Cowboy Charro Beans
(from Lucianolinda’s recipe box)
Source: Pati Jinich- Pati's Mexican Table on PBS
Serves 4 peopleCategories: vegetables- beans
Ingredients
- 6 slices bacon, chopped
- 8 oz. fresh, raw Mexican chorizo, casings removed
- 1 medium white onion, finely chopped
- 1 jalapeno pepper, seeded, finely chopped
- 1 (14 oz.) can chopped tomatoes or 1/2 lb. fresh Roma tomatoes, chopped
- 3 (15 oz.) cans pinto beans drained, rinsed or about 5 cups cooked pinto beans and their cooking liquid
- Chopped fresh cilantro and warm tortillas, for serving
Directions
- Cook the bacon in a large skillet over medium-high heat, until it is starting to crisp, 3 to 4 minutes.

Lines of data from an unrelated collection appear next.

Local Hint Resolve tick_touches syscall_touches : keeps.
Lemma writeTemp_touches (P : path → Prop) tmp b : P tmp → keeps (touches P) (writeTemp tmp b).
Proof.
  intros Ht. unfold writeTemp. apply keeps_bind; [apply _|keeps_auto|intros n].
  assert (Hput : ∀ x w, touches P w (put_fs (<[tmp := x]> (w_fs w)) w).2).
  { intros x w. apply put_touches. intros q Hq. by rewrite lookup_insert_ne by (by intros ->). }
  destruct (env_io n); apply view_put_touches; intros w; apply Hput.
Qed.

Lemma publish_touches (P : path → Prop) tmp p b : P tmp → P p → keeps (touches P) (publish tmp p b).
Proof.
  intros Ht Hp. pose proof (writeTemp_touches P tmp b Ht). pose proof (Remove_touches (D := D) P tmp Ht).
  pose proof (Rename_touches (D := D) P tmp p Ht Hp). unfold publish. keeps_auto.
Qed.

Lemma AtomicWrite_touches p b : keeps (touches (fun q => q = p ∨ temporary p q)) (AtomicWrite p b).
Proof.
  unfold AtomicWrite. apply keeps_bind; [apply _|keeps_auto|intros n].
  apply keeps_bind; [apply _|keeps_auto|intros suffix]. apply keeps_bind; [apply _|keeps_auto|intros _].
  set (P := fun q => q = p ∨ temporary p q). set (tmp := tempPath p suffix).
  assert (Ht : P tmp) by (right; by exists suffix). assert (Hp : P p) by (by left).
  apply view_put_touches. intros w. destruct (bool_decide _); [done|].
  unfold mbind, M_bind. simpl. etrans; [apply (put_touches P (<[tmp := File []]> (w_fs w)))|].
  { intros q Hq. apply lookup_insert_ne. by intros ->. }
  by apply publish_touches.
Qed.

Lemma writeTemp_content tmp b w u w' : writeTemp tmp b w = (Ret u, w') → w_fs w' !! tmp = Some (File b).
Proof.
  unfold writeTemp, view_fs, put_fs. intros (n & w1 & _ & Hc)%bind_returns. destruct (env_io n).
  - by do 2 apply bind_returns in Hc as (? & ? & _ & Hc).
  - apply bind_returns in Hc as (fs & w2 & _ & Hc). injection Hc as _ <-. apply lookup_insert_eq.
Qed.

(** Old content, or the new one; and the new one when the call succeeds. *)
Definition old_or_new (p : path) (b : bytes) w (o : outcome unit) w' : Prop :=
  (w_fs w' !! p = w_fs w !! p ∧ o ≠ Ret tt) ∨ w_fs w' !! p = Some (File b).

Lemma try_syscall_fs w : w_fs (try (syscall (D := D)) w).2 = w_fs w.
Proof. unfold try, syscall, tick, mbind, M_bind. destruct (env_crash _); [done|]. by destruct (env_io _). Qed.

Lemma bind_run {A B} (m : M A) (k : A → M B) w :
  (m ≫= k) w = match m w with
    | (Ret a, w') => k a w' | (Fail e, w') => (Fail e, w') | (Died, w') => (Died, w') end.
Proof. done. Qed.

Lemma view_run {B} (k : FS → M B) w : (view_fs ≫= k) w = k (w_fs w) w.
Proof. done. Qed.

Lemma old_or_new_bind {A} p b (m : M A) k w :
  w_fs (m w).2 !! p = w_fs w !! p →
  (∀ a w1, m w = (Ret a, w1) → old_or_new p b w1 (k a w1).1 (k a w1).2) →
  old_or_new p b w ((m ≫= k) w).1 ((m ≫= k) w).2.
Proof.
  intros Hm Hk. unfold mbind, M_bind. destruct (m w) as [[a|e|] w1]; simpl in *; [|by left..].
  destruct (Hk a w1 eq_refl) as [[E ?]|?]; [left|by right]. by rewrite E.
Qed.
Section engine.
Context `{MapRange, Limits, LocalZone, NetURL, Net, Ed25519, LineJSON}.
Context `{JSONDecode Release, JSONEncode Assignment, JSONDecode multiSigned, JSONDecode rootMeta,
          JSONDecode snapshotMeta, JSONDecode timestampMeta, JSONDecode targetsMeta}.
Context `{Codec, Env} {D : Type} `{Backend D}.
Context (c : Config).
Abbreviation M := (Prelude.M (World D)).

(** ** Locking *)

(** [e.mu.Lock(); defer e.mu.Unlock()] *)
Definition locked {A} (m : M A) : M A :=
  _ ← modify (set_w_mu true);
  r ← try m;
  _ ← modify (set_w_mu false);
  lift r.

(** [if !e.mu.TryLock() { return errors.New(busy) }] *)
Definition tryLocked {A} (busy : string) (m : M A) : M A :=
  w ← get;
  if w_mu w then fail (errors_New busy) else locked m.

(** ** Saving a transition *)

Definition randomHex : M string := n ← tick; lift (env_rand n).

(** [nextSpan]: the span and the job with its new ids. *)
Definition nextSpan (j : Job) (prev : time) (message : string) : M (Span * Job) :=
  j ← (if eqs (j_TraceID j) "" then id ← randomHex; mret (set_j_TraceID id j) else mret j);
  id ← randomHex;
  mret (jobSpan (c_DeviceID c) j id prev message, set_j_SpanID id j).

(** The closure [save] hands to [Store.Update]. *)
Definition save_fn (j : Job) (d : Database) : result Database :=
  let d := set_db_Jobs (<[j_JobID j := j]> (db_Jobs d)) d in
  let d := if Terminal (j_State j) then set_db_Active "" d else d in
  addEvent d j (j_Updated j).

Definition settlePayloads (j : Job) (state : State) : M unit :=
  _ ← (if bool_decide (state = Committed)
       then commitSidePayloads (c_StateDir c) (r_Targets (j_Release j)) else mret tt);
  if (bool_decide (state = RolledBack) || bool_decide (state = Failed)) && j_PayloadsApplied j
  then ignore (rollbackSidePayloads (c_StateDir c) (r_Targets (j_Release j))) else mret tt.

Definition save (j : Job) (state : State) (message : string) : M unit :=
  let prev := j_Updated j in
  now ← Now;
  let j := set_j_Updated now (set_j_Error message (set_j_State state j)) in
  _ ← settlePayloads j state;
  _ ← stats (observeState now state);
  d ← View;
  let j := match db_Jobs d !! j_JobID j with
           | Some prevJob => set_j_SpanID (j_SpanID prevJob) (set_j_TraceID (j_TraceID prevJob) j)
           | None => j
           end in
  '(span, j) ← nextSpan j prev message;
  _ ← Update (fun d => lift (save_fn j d));
  if env_spans then modify (fun w => set_w_spans (Export span (w_spans w)) w) else mret tt.

(** ** Submit *)

Definition gateMeasuredBoot (r : Release) : M unit :=
  if negb (r_RequiresMeasuredBoot r) then mret tt
  else match env_measured with
  | None => fail (errors_New "measured boot quote path is not available")
  | Some quote => n ← tick; match quote n with Some e => fail e | None => mret tt end
  end.

(** The closure [Submit] hands to [Store.Update]. *)
Definition submit_fn (a : Assignment) (j : Job) (supply : supplyDecision) (now : time)
    (d : Database) : M Database :=
  let r := j_Release j in
  if negb (eqs (db_Active d) "") then fail (errors_New "another update is active")
  else if events_len d >? hotEventLimit then
    fail (errors_New "journal capacity reached; export/ack events or reprovision journal under documented procedure")
  else if r_Sequence r <=? db_HighSequence d then
    fail (errors_New "replayed or downgraded release sequence")
  else
    d ← applySupplyChain d (c_StateDir c) supply (r_ID r);
    let d := set_db_Jobs (<[asg_JobID a := j]> (db_Jobs d))
               (set_db_Active (asg_JobID a) (set_db_HighSequence (r_Sequence r) d)) in
    lift (addEvent d j now).

Definition newJob (a : Assignment) (r : Release) (now : time) : Job :=
  mkJob a r (Fingerprint a) Accepted "" "" "" "" "" 0 false false 0 false "" "" now.

Definition Submit_body (a : Assignment) : M Job :=
  if negb (identifier (asg_JobID a)) || negb (eqs (asg_DeviceID a) (c_DeviceID c))
  then fail (errors_New "invalid job/device")
  else
    db ← View;
    match db_Jobs db !! asg_JobID a with
    | Some j =>
        if eqs (j_Fingerprint j) (Fingerprint a) then mret j
        else fail (errors_New "job ID reused with different assignment")
    | None =>
        now ← Now;
        r ← lift (VerifyEnvelope (asg_Release a) c now);
        _ ← gateMeasuredBoot r;
        supply ← evaluateSupplyChain c db (env_Payload (asg_Release a))
                   (env_KeyID (asg_Release a)) r now;
        if negb (After (asg_Deadline a) now) || negb (After (asg_Deadline a) (asg_NotBefore a))
           || After (asg_Deadline a) (r_Expires r)
        then fail (errors_New "invalid assignment window")
        else
          let j := newJob a r now in
          _ ← Update (submit_fn a j supply now);
          mret j
    end.

Definition Submit (a : Assignment) : M Job :=
  tryLocked "update engine busy; retry" (Submit_body a).

(** ** Steps of the state machine *)

Definition current : M (option Job) := d ← View; mret (db_Jobs d !! db_Active d).

Definition armDownload (j : Job) : M Job :=
  if negb (IsZero (j_DownloadAfter j)) || (DownloadJitter c =? 0) then mret j
  else
    arts ← lift (releaseArtifacts (j_Release j));
    local ← artifactsLocal c arts;
    if (local : bool) then mret j
    else now ← Now; mret (set_j_DownloadAfter (now + DownloadJitter c) j).

Definition noteDeferred (j : Job) (e : error) : M unit :=
  if j_Deferred j then mret tt else save (set_j_Deferred true j) Downloading (err_msg e).

Fixpoint fetch_loop (arts : list Artifact) (total : Z) (resumed : bool) : M (Z * bool * option error) :=
  match arts with
  | [] => mret (total, resumed, None)
  | a :: arts =>
      f ← fetch c a;
      let total := s64 (total + ft_n f) in
      let resumed := resumed || ft_resumed f in
      match ft_err f with
      | Some e => mret (total, resumed, Some e)
      | None => fetch_loop arts total resumed
      end
  end.

Definition fetchAll (j : Job) : M (Z * bool * option error) :=
  match releaseArtifacts (j_Release j) with
  | Err e => mret (0, false, Some e)
  | Ok arts => fetch_loop arts 0 false
  end.

Definition step_accepted (j : Job) : M unit :=
  armed ← armDownload j; save armed Downloading "".

(** Past the jitter and the download window: fetch, then [Verified]. *)
Definition step_fetch (j : Job) : M unit :=
  let j := set_j_Deferred false j in
  '(n, resumed, err) ← fetchAll j;
  elapsed ← Since;
  _ ← stats (addDownload n resumed elapsed);
  match err with
  | Some e =>
      match err_is e with
      | Some SentErrDeferred => noteDeferred j e
      | _ => fail e
      end
  | None => save j Verified ""
  end.

Definition step_downloading (j : Job) (now : time) : M unit :=
  arts ← lift (releaseArtifacts (j_Release j));
  ready ← artifactsLocal c arts;
  if negb ready && negb (IsZero (j_DownloadAfter j)) && Before now (j_DownloadAfter j)
  then noteDeferred j ErrJitter
  else match (if ready : bool then Ok tt else DownloadAllowed c now) with
  | Err e => noteDeferred j e
  | Ok _ => step_fetch j
  end.
(* ===== verification/EngineFrame.v ===== *)
(** * What the engine's helpers leave alone

    Everything that only reads files, downloads, moves payloads or consults
    the oracle keeps the journal and the device ([frame]); backend calls keep
    the journal ([journal_frame]). *)
From stdpp Require Import base tactics gmap strings list.
From Stdlib Require Import ZArith Lia.
From S2P Require Import Prelude Model Config Crypto Files Backend Metrics Trace Topo Verify World Store TrustMeta Payload Download Engine.
Local Open Scope Z_scope.

Section frames.
Context `{MapRange, Limits, LocalZone, NetURL, Net, Ed25519, LineJSON}.
Context `{JSONDecode Release, JSONEncode Assignment, JSONDecode multiSigned, JSONDecode rootMeta,
          JSONDecode snapshotMeta, JSONDecode timestampMeta, JSONDecode targetsMeta}.
Context `{Codec, Env} {D : Type} `{Backend D}.
Context (c : Config).
Abbreviation M := (Prelude.M (World D)).
Abbreviation kf := (keeps (frame (D := D))).

Lemma modify_frame (f : World D → World D) : (∀ w, frame w (f w)) → kf (modify f).
Proof. intros Hf w. apply Hf. Qed.

Local Ltac modify_tac := apply modify_frame; intros; split; reflexivity.
Local Hint Extern 2 (keeps frame (modify _)) => modify_tac : keeps.
Local Hint Resolve tick_frame : keeps.

Lemma view_fs_frame : kf view_fs.
Proof. unfold view_fs. keeps_auto. Qed.
Lemma put_fs_frame fs : kf (put_fs fs).
Proof. unfold put_fs. keeps_auto. Qed.
Lemma stats_frame f : kf (stats f).
Proof. unfold stats. keeps_auto. Qed.
Lemma Now_frame : kf Now.
Proof. unfold Now. keeps_auto. Qed.
Lemma Since_frame : kf Since.
Proof. unfold Since. keeps_auto. Qed.
Lemma syscall_frame : kf syscall.
Proof. unfold syscall. keeps_auto. Qed.
Local Hint Resolve view_fs_frame put_fs_frame stats_frame Now_frame Since_frame syscall_frame : keeps.

Lemma CheckArtifact_frame p a : kf (CheckArtifact p a).
Proof. unfold CheckArtifact. keeps_auto. Qed.
Lemma ReadFile_frame p : kf (ReadFile p).
Proof. unfold ReadFile. keeps_auto. Qed.
Lemma Exists_frame p : kf (World.Exists p).
Proof. unfold World.Exists. keeps_auto. Qed.
Lemma Remove_frame p : kf (Remove p).
Proof. unfold Remove. keeps_auto. Qed.
Lemma Rename_frame p q : kf (Rename p q).
Proof. unfold Rename. keeps_auto. Qed.
Local Hint Resolve CheckArtifact_frame ReadFile_frame Exists_frame Remove_frame Rename_frame : keeps.
Lemma copyTo_frame p b : kf (copyTo p b).
Proof. unfold copyTo. keeps_auto. Qed.
Local Hint Resolve copyTo_frame : keeps.
Lemma copyFile_frame p q : kf (copyFile p q).
Proof. unfold copyFile. keeps_auto. Qed.
Local Hint Resolve copyFile_frame : keeps.

(** Trust metadata. *)
Lemma readSigned_frame p : kf (readSigned p).
Proof. unfold readSigned. keeps_auto. Qed.
Local Hint Resolve readSigned_frame : keeps.
Lemma loadRoot_frame dir pinned stored now : kf (loadRoot dir pinned stored now).
Proof. unfold loadRoot. keeps_auto. Qed.
Local Hint Resolve loadRoot_frame : keeps.
Lemma evaluateSupplyChain_frame db b k r now : kf (evaluateSupplyChain c db b k r now).
Proof. unfold evaluateSupplyChain. keeps_auto. Qed.
Lemma appendTransparency_frame dir id sha : kf (appendTransparency dir id sha).
Proof. unfold appendTransparency. keeps_auto. Qed.
Local Hint Resolve appendTransparency_frame : keeps.
Lemma applySupplyChain_frame d dir dec id : kf (applySupplyChain d dir dec id).
Proof. unfold applySupplyChain. keeps_auto. Qed.
Lemma verifySBOMSignature_frame p r : kf (verifySBOMSignature p r c).
Proof. unfold verifySBOMSignature. keeps_auto. Qed.
Local Hint Resolve evaluateSupplyChain_frame applySupplyChain_frame verifySBOMSignature_frame : keeps.

(** Payloads and health. *)
Lemma probe_frame ck : kf (probe ck).
Proof. unfold probe. keeps_auto. Qed.
Local Hint Resolve probe_frame : keeps.
Lemma LocalHealth_frame l : kf (LocalHealth l).
Proof. induction l; simpl; keeps_auto. Qed.
Lemma rollbackTarget_frame dir t : kf (rollbackTarget dir t).
Proof. unfold rollbackTarget. keeps_auto. Qed.
Local Hint Resolve LocalHealth_frame rollbackTarget_frame : keeps.
Lemma rollbackSidePayloads_frame dir ts : kf (rollbackSidePayloads dir ts).
Proof. induction ts; simpl; keeps_auto. Qed.
Lemma commitSidePayloads_frame dir ts : kf (commitSidePayloads dir ts).
Proof. induction ts; simpl; keeps_auto. Qed.
Lemma checkStorage_frame t : kf (checkStorage t).
Proof. unfold checkStorage. keeps_auto. Qed.
Local Hint Resolve checkStorage_frame : keeps.
Lemma prepareTarget_frame dir t : kf (prepareTarget dir t).
Proof. unfold prepareTarget. keeps_auto. Qed.
Lemma installTarget_frame dir cks t : kf (installTarget dir cks t).
Proof. unfold installTarget. keeps_auto. Qed.
Local Hint Resolve rollbackSidePayloads_frame commitSidePayloads_frame prepareTarget_frame installTarget_frame : keeps.
Lemma apply_loop_frame dir cks l touched : kf (apply_loop dir cks l touched).
Proof. revert touched. induction l; intros; simpl; keeps_auto. Qed.
Local Hint Resolve apply_loop_frame : keeps.
Lemma applySidePayloads_frame dir r cks : kf (applySidePayloads dir r cks).
Proof. unfold applySidePayloads. keeps_auto. Qed.
Local Hint Resolve applySidePayloads_frame : keeps.

(** Downloads. *)
Lemma orReturn_frame {A} (m : M A) n r k : kf m → (∀ a, kf (k a)) → kf (orReturn m n r k).
Proof. intros. unfold orReturn. keeps_auto; eauto. Qed.
Lemma writeFile_frame p b : kf (writeFile p b).
Proof. unfold writeFile. keeps_auto. Qed.
Local Hint Resolve writeFile_frame : keeps.
Local Ltac dl := repeat (keeps_step || (apply orReturn_frame; [|intros ?])).
Lemma localMediaFile_frame a : kf (localMediaFile c a).
Proof. unfold localMediaFile. dl. Qed.
Local Hint Resolve localMediaFile_frame : keeps.
Lemma all_local_frame l : kf (all_local c l).
Proof. induction l; simpl; dl. Qed.
Local Hint Resolve all_local_frame : keeps.
Lemma artifactsLocal_frame l : kf (artifactsLocal c l).
Proof. unfold artifactsLocal. dl. Qed.
Lemma stageLocal_frame a p : kf (stageLocal c a p).
Proof. unfold stageLocal. dl. Qed.
Local Hint Resolve artifactsLocal_frame stageLocal_frame : keeps.
Lemma fetchFile_frame a u : kf (fetchFile c a u).
Proof. unfold fetchFile. dl. Qed.
Lemma openTrunc_frame p : kf (openTrunc p).
Proof. unfold openTrunc. dl. Qed.
Lemma copyBody_frame p o l r : kf (copyBody p o l r).
Proof. unfold copyBody. dl. Qed.
Local Hint Resolve fetchFile_frame openTrunc_frame copyBody_frame : keeps.
Lemma receiveRelay_frame a resp : kf (receiveRelay c a resp).
Proof. unfold receiveRelay. dl. Qed.
Local Hint Resolve receiveRelay_frame : keeps.
Lemma fetchFromRelay_frame a : kf (fetchFromRelay c a).
Proof. unfold fetchFromRelay. dl. Qed.
Lemma finishDownload_frame p q : kf (finishDownload p q).
Proof. unfold finishDownload. dl. Qed.
Lemma truncate_frame p : kf (truncate p).
Proof. unfold truncate. dl. Qed.
Lemma openPart_frame p : kf (openPart p).
Proof. unfold openPart. dl. Qed.
Local Hint Resolve fetchFromRelay_frame finishDownload_frame truncate_frame openPart_frame : keeps.
Lemma acceptResponse_frame a o r : kf (acceptResponse c a o r).
Proof. unfold acceptResponse. dl. Qed.
Lemma receiveBody_frame a o off r resp : kf (receiveBody c a o off r resp).
Proof. unfold receiveBody. dl. Qed.
Local Hint Resolve acceptResponse_frame receiveBody_frame : keeps.
Lemma request_frame a o off : kf (request c a o off).
Proof. unfold request. dl. Qed.
Local Hint Resolve request_frame : keeps.
Lemma resumePart_frame a : kf (resumePart c a).
Proof. unfold resumePart. dl. Qed.
Local Hint Resolve resumePart_frame : keeps.
Lemma fetchOrigin_frame a : kf (fetchOrigin c a).
Proof. unfold fetchOrigin. dl. Qed.
Local Hint Resolve fetchOrigin_frame : keeps.
Lemma fetch_frame a : kf (fetch c a).
Proof. unfold fetch. dl. Qed.
Local Hint Resolve fetch_frame : keeps.
Lemma fetch_loop_frame l t r : kf (fetch_loop c l t r).
Proof. revert t r. induction l; intros; simpl; keeps_auto. Qed.
Local Hint Resolve fetch_loop_frame : keeps.
Lemma fetchAll_frame j : kf (fetchAll c j).
Proof. unfold fetchAll. keeps_auto. Qed.

(** Engine helpers. *)
Lemma randomHex_frame : kf randomHex.
Proof. unfold randomHex. keeps_auto. Qed.
Local Hint Resolve randomHex_frame : keeps.
Lemma nextSpan_frame j p m : kf (nextSpan c j p m).
Proof. unfold nextSpan. keeps_auto. Qed.
Lemma settlePayloads_frame j s : kf (settlePayloads c j s).
Proof. unfold settlePayloads. keeps_auto. Qed.
Lemma View_frame : kf View.
Proof. unfold View. keeps_auto. Qed.
Local Hint Resolve View_frame : keeps.
Lemma gateMeasuredBoot_frame r : kf (gateMeasuredBoot r).
Proof. unfold gateMeasuredBoot. keeps_auto. Qed.
Lemma submit_fn_frame a j s now d : kf (submit_fn c a j s now d).
Proof. unfold submit_fn. keeps_auto. Qed.
Lemma armDownload_frame j : kf (armDownload c j).
Proof. unfold armDownload. keeps_auto. Qed.
Lemma checkJobSBOM_frame j : kf (checkJobSBOM c j).
Proof. unfold checkJobSBOM. keeps_auto. Qed.
Lemma Health_frame : kf (Health c).
Proof. unfold Health. keeps_auto. Qed.
Lemma removeAll_frame l : kf (removeAll l).
Proof. induction l; simpl; keeps_auto. Qed.

End frames.

#[export] Hint Resolve tick_frame view_fs_frame put_fs_frame stats_frame Now_frame Since_frame
  syscall_frame CheckArtifact_frame LocalHealth_frame applySidePayloads_frame artifactsLocal_frame
  fetchAll_frame nextSpan_frame settlePayloads_frame View_frame gateMeasuredBoot_frame
  submit_fn_frame armDownload_frame checkJobSBOM_frame removeAll_frame
  evaluateSupplyChain_frame : keeps.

Add the chorizo; cook, breaking up the sausage into smaller pieces, until it starts to brown and crisp, 4 to 5 minutes. Add the onion and jalapeno, mix well. Cook 2 minutes. Stir in the tomatoes; cook, stirring, until the tomatoes begin to break down and the ingredients come together, 3 to 4 minutes.
- Add the beans; mix well and educe the heat to medium. Cook, covered, until the beans are moist but not soupy, 8 to 10 minutes. Serve with cilantro and warmed tortillas.